### Task requirements
In the material below, the lines from the one containing "to := (match" through the one containing "Definition movesTo (this" are to be given again exactly, ends included, and no others.

Segment Open

Definition isPawnPromotionRequired (this : t) (from to : Square)
  (color0 : Color) : bool :=
  match Board.getPiece (board this) from with
  | None => false
  | Some p =>
      if bool_decide (type p ≠ pawn) then false
      else match Board.squareToCoords to with
           | None => false
           | Some toCoords => isPawnPromotionRank (row toCoords) color0
           end
  end.

Definition getEnPassantMove (this : t) (from : Square) (color0 : Color)
  : option Move :=
  match enPassantSquare this with
  | Some epSquare =>
      if negb (truthy (Some epSquare)) then None else
      match Board.squareToCoords from, Board.squareToCoords epSquare with
      | Some fromCoords, Some enPassantCoords =>
          let direction := pawnDirection color0 in
          let canCapture :=
            (row enPassantCoords =? row fromCoords + direction)
            && (Z.abs (col enPassantCoords - col fromCoords) =? 1) in
          if negb canCapture then None
          else if negb (isMoveLegal this from epSquare color0) then None
          else
            let capturedPawnRank :=
              match color0 with
              | white => row enPassantCoords - 1
              | black => row enPassantCoords + 1
              end in
            let capturedPawn :=
              match Board.coordsToSquare capturedPawnRank (col enPassantCoords) with
              | Some capturedPawnSquare =>
                  Board.getPiece (board this) capturedPawnSquare
              | None => None
              end in
            Some {| from := from; to := epSquare;
                    piece := {| type := pawn; color := color0 |};
                    captured := capturedPawn; promotion := None;
                    castling := None; enPassant := true;
                    san := None; check := false; checkmate := false |}
      | _, _ => None
      end
  | None => None
  end.

Definition hasKingsideRights (this : t) (color0 : Color) : bool :=
  match color0 with
  | white => whiteKingside (castlingRights this)
  | black => blackKingside (castlingRights this)
  end.

Definition hasQueensideRights (this : t) (color0 : Color) : bool :=
  match color0 with
  | white => whiteQueenside (castlingRights this)
  | black => blackQueenside (castlingRights this)
  end.

Definition canCastleKingside (this : t) (color0 : Color) : bool :=
  if negb (hasKingsideRights this color0) then false else
  let rank := homeRank color0 in
  let b := board this in
  if negb (isPiece king color0 (Board.getPiece b ("e" +++ rank))) then false
  else if negb (isPiece rook color0 (Board.getPiece b ("h" +++ rank))) then false
  else if negb (Board.isEmpty b ("f" +++ rank)) || negb (Board.isEmpty b ("g" +++ rank))
  then false
  else if isKingInCheck b color0 then false
  else
    match Board.squareToCoords ("f" +++ rank), Board.squareToCoords ("g" +++ rank) with
    | Some f, Some g =>
        if isSquareUnderAttack b f (opposite color0)
           || isSquareUnderAttack b g (opposite color0)
        then false else true
    | _, _ => false
    end.

Definition canCastleQueenside (this : t) (color0 : Color) : bool :=
  if negb (hasQueensideRights this color0) then false else
  let rank := homeRank color0 in
  let b := board this in
  if negb (isPiece king color0 (Board.getPiece b ("e" +++ rank))) then false
  else if negb (isPiece rook color0 (Board.getPiece b ("a" +++ rank))) then false
  else if negb (Board.isEmpty b ("b" +++ rank))
          || negb (Board.isEmpty b ("c" +++ rank))
          || negb (Board.isEmpty b ("d" +++ rank))
  then false
  else if isKingInCheck b color0 then false
  else
    match Board.squareToCoords ("c" +++ rank), Board.squareToCoords ("d" +++ rank) with
    | Some c, Some d =>
        if isSquareUnderAttack b c (opposite color0)
           || isSquareUnderAttack b d (opposite color0)
        then false else true
    | _, _ => false
    end.

Definition castlingMove (color0 : Color) (side : CastleSide) : Move :=
  {| from := "e" +++ homeRank color0;
     to := (match side with kingside => "g" | queenside => "c" end)
             +++ homeRank color0;
     piece := {| type := king; color := color0 |};
     captured := None; promotion := None; castling := Some side;
     enPassant := false; san := None; check := false; checkmate := false |}.

Definition getCastlingMoves (this : t) (color0 : Color) : list Move :=
  (if canCastleKingside this color0 then [castlingMove color0 kingside] else [])
  ++ (if canCastleQueenside this color0 then [castlingMove color0 queenside] else []).

Definition promotionPieces : list PieceType := [queen; rook; bishop; knight].

(** The body of the loop over the pseudo-legal targets. *)
Definition movesTo (this : t) (from : Square) (p : Piece) (color0 : Color)
  (toCoords : Coordinates) : list Move :=
  match Board.coordsToSquare (row toCoords) (col toCoords) with
  | None => []
  | Some to =>
      if isMoveLegal this from to color0 then
        let move := plainMove from to p (Board.getPiece (board this) to) in
        if bool_decide (type p = pawn)
           && isPawnPromotionRank (row toCoords) color0
        then withPromotion move <$> promotionPieces
        else [move]
      else []
  end.

Definition generateLegalMovesFrom (this : t) (from : Square) (color0 : Color)
  : list Move :=
  match Board.getPiece (board this) from with
  | None => []
  | Some p =>
      if bool_decide (color p ≠ color0) then [] else
      match Board.squareToCoords from with
      | None => []
      | Some fromCoords =>
          let pseudoLegalMoves :=
            getPseudoLegalMoves (board this) fromCoords (type p) color0 in
          let legalMoves := pseudoLegalMoves ≫= movesTo this from p color0 in
          let enPassantMoves :=
            if bool_decide (type p = pawn) && truthy (enPassantSquare this) then
              match getEnPassantMove this from color0 with
              | Some m => [m]
              | None => []
              end
            else [] in
          let castlingMoves :=
            if bool_decide (type p = king) then getCastlingMoves this color0
            else [] in
          legalMoves ++ enPassantMoves ++ castlingMoves
      end
  end.

Definition generateLegalMoves (this : t) (color0 : Color) : list Move :=
  sp ← Board.findPieces (board this) color0;
  generateLegalMovesFrom this sp.1 color0.

Definition matches (o : MoveOptions) (m : Move) : bool :=
  if negb (String.eqb (from m) (mo_from o) && String.eqb (to m) (mo_to o))
  then false
  else match mo_promotion o with
       | Some p => bool_decide (promotion m = Some p)
       | None => true
       end.

Definition rejected (reason : string) : MoveValidation :=
  {| valid := false; error := Some reason |}.

Definition validateMove (this : t) (move : MoveOptions) (color0 : Color)
  : MoveValidation :=
  let from := mo_from move in
  let to := mo_to move in
  if negb (Board.isValidSquare from) || negb (Board.isValidSquare to)
  then rejected "Invalid square"
  else match Board.getPiece (board this) from with
  | None => rejected "No piece at starting square"
  | Some p =>
      if bool_decide (color p ≠ color0) then rejected "Not your piece"
      else if String.eqb from to then rejected "Cannot move to the same square"
      else
        let legalMoves := generateLegalMovesFrom this from color0 in
        match List.find (matches move) legalMoves with
        | None => rejected "Illegal move"
        | Some _ =>
            if bool_decide (type p = pawn)
               && isPawnPromotionRequired this from to color0
               && negb (bool_decide (is_Some (mo_promotion move)))
            then rejected "Pawn promotion required"
            else {| valid := true; error := None |}
        end
  end.

Definition isCheckmate (this : t) (color0 : Color) : bool :=
  if negb (isKingInCheck (board this) color0) then false
  else (length (generateLegalMoves this color0) =? 0)%nat.

Definition isStalemate (this : t) (color0 : Color) : bool :=
  if isKingInCheck (board this) color0 then false
  else (length (generateLegalMoves this color0) =? 0)%nat.

End MoveGenerator.

(** ** FEN import and export ([engine/fen.ts]) *)

(** A computation that may throw [new Error(message)]. *)
Inductive Result (A : Type) : Type :=
| Ok (value : A)
| Throw (message : string).
Arguments Ok {A} value.
Arguments Throw {A} message.

#[global] Instance Result_bind : MBind Result :=
  λ A B k e, match e with Ok x => k x | Throw msg => Throw msg end.

Fixpoint trimEnd (s : string) : string :=
  match s with
  | EmptyString => EmptyString
  | String c s' =>
      match trimEnd s' with
      | EmptyString => if isSpace c then EmptyString else String c EmptyString
      | r => String c r
      end
  end.

Definition trim (s : string) : string := trimEnd (dropSpaces s).

(** [s.split(/\s+/)]; [inGap] tells that the previous character was a blank. *)
Fixpoint splitBlanks (s : string) (inGap : bool) : list string :=
  match s with
  | EmptyString => [EmptyString]
  | String c s' =>
      if isSpace c then
        if inGap then splitBlanks s' true
        else EmptyString :: splitBlanks s' true
      else
        match splitBlanks s' false with
        | h :: t => String c h :: t
        | [] => [String c EmptyString]
        end
  end.

(** [s.split(sep)] for a one-character separator. *)
Fixpoint splitOn (sep : ascii) (s : string) : list string :=
  match s with
  | EmptyString => [EmptyString]
  | String c s' =>
      if Ascii.eqb c sep then EmptyString :: splitOn sep s'
      else
        match splitOn sep s' with
        | h :: t => String c h :: t
        | [] => [String c EmptyString]
        end
  end.

Definition str (c : ascii) : string := String c EmptyString.

(** [c.toLowerCase()] and [c.toUpperCase()] on the code units of the
    alphabet: the letters of ASCII and of Latin-1, where the multiplication
    and division signs have no other case, the sharp s becomes two letters,
    and the micro sign and the y with diaeresis have their capitals beyond
    U+00FF; the Kelvin sign is the other capital of k. *)
Definition lowerUnit (n : Z) : Z :=
  if ((65 <=? n) && (n <=? 90))
     || ((0xC0 <=? n) && (n <=? 0xDE) && negb (n =? 0xD7)) then n + 32
  else if n =? 0x212A then 107
  else if n =? 0x0178 then 0xFF
  else if n =? 0x039C then 0x03BC
  else n.

Definition upperUnit (n : Z) : Z :=
  if ((97 <=? n) && (n <=? 122))
     || ((0xE0 <=? n) && (n <=? 0xFE) && negb (n =? 0xF7)) then n - 32
  else if n =? 0xB5 then 0x039C
  else if n =? 0xFF then 0x0178
  else if n =? 0x03BC then 0x039C
  else n.

Definition toLowerCase (c : ascii) : ascii :=
  default c (fromCharCode (lowerUnit (charCode c))).

Definition toUpperCase (c : ascii) : string :=
  if charCode c =? 0xDF then "SS"
  else str (default c (fromCharCode (upperUnit (charCode c)))).

Record FenData := {
  fen_board : Board;
  fen_turn : Color;
  fen_castlingRights : CastlingRights;
  fen_enPassantSquare : option Square;
  fen_halfMoveClock : Z;
  fen_fullMoveNumber : Z }.

Module FenParser.

Definition STARTING_POSITION : string :=
  "rnbqkbnr/pppppppp/8/8/8/8/PPPPPPPP/RNBQKBNR w KQkq - 0 1".

Definition typeMap (lowerChar : ascii) : option PieceType :=
  if Ascii.eqb lowerChar "p" then Some pawn
  else if Ascii.eqb lowerChar "n" then Some knight
  else if Ascii.eqb lowerChar "b" then Some bishop
  else if Ascii.eqb lowerChar "r" then Some rook
  else if Ascii.eqb lowerChar "q" then Some queen
  else if Ascii.eqb lowerChar "k" then Some king
  else None.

Segment Closed

### Output below
     to := (match side with kingside => "g" | queenside => "c" end)
             +++ homeRank color0;
     piece := {| type := king; color := color0 |};
     captured := None; promotion := None; castling := Some side;
     enPassant := false; san := None; check := false; checkmate := false |}.

Definition getCastlingMoves (this : t) (color0 : Color) : list Move :=
  (if canCastleKingside this color0 then [castlingMove color0 kingside] else [])
  ++ (if canCastleQueenside this color0 then [castlingMove color0 queenside] else []).

Definition promotionPieces : list PieceType := [queen; rook; bishop; knight].

(** The body of the loop over the pseudo-legal targets. *)
Definition movesTo (this : t) (from : Square) (p : Piece) (color0 : Color)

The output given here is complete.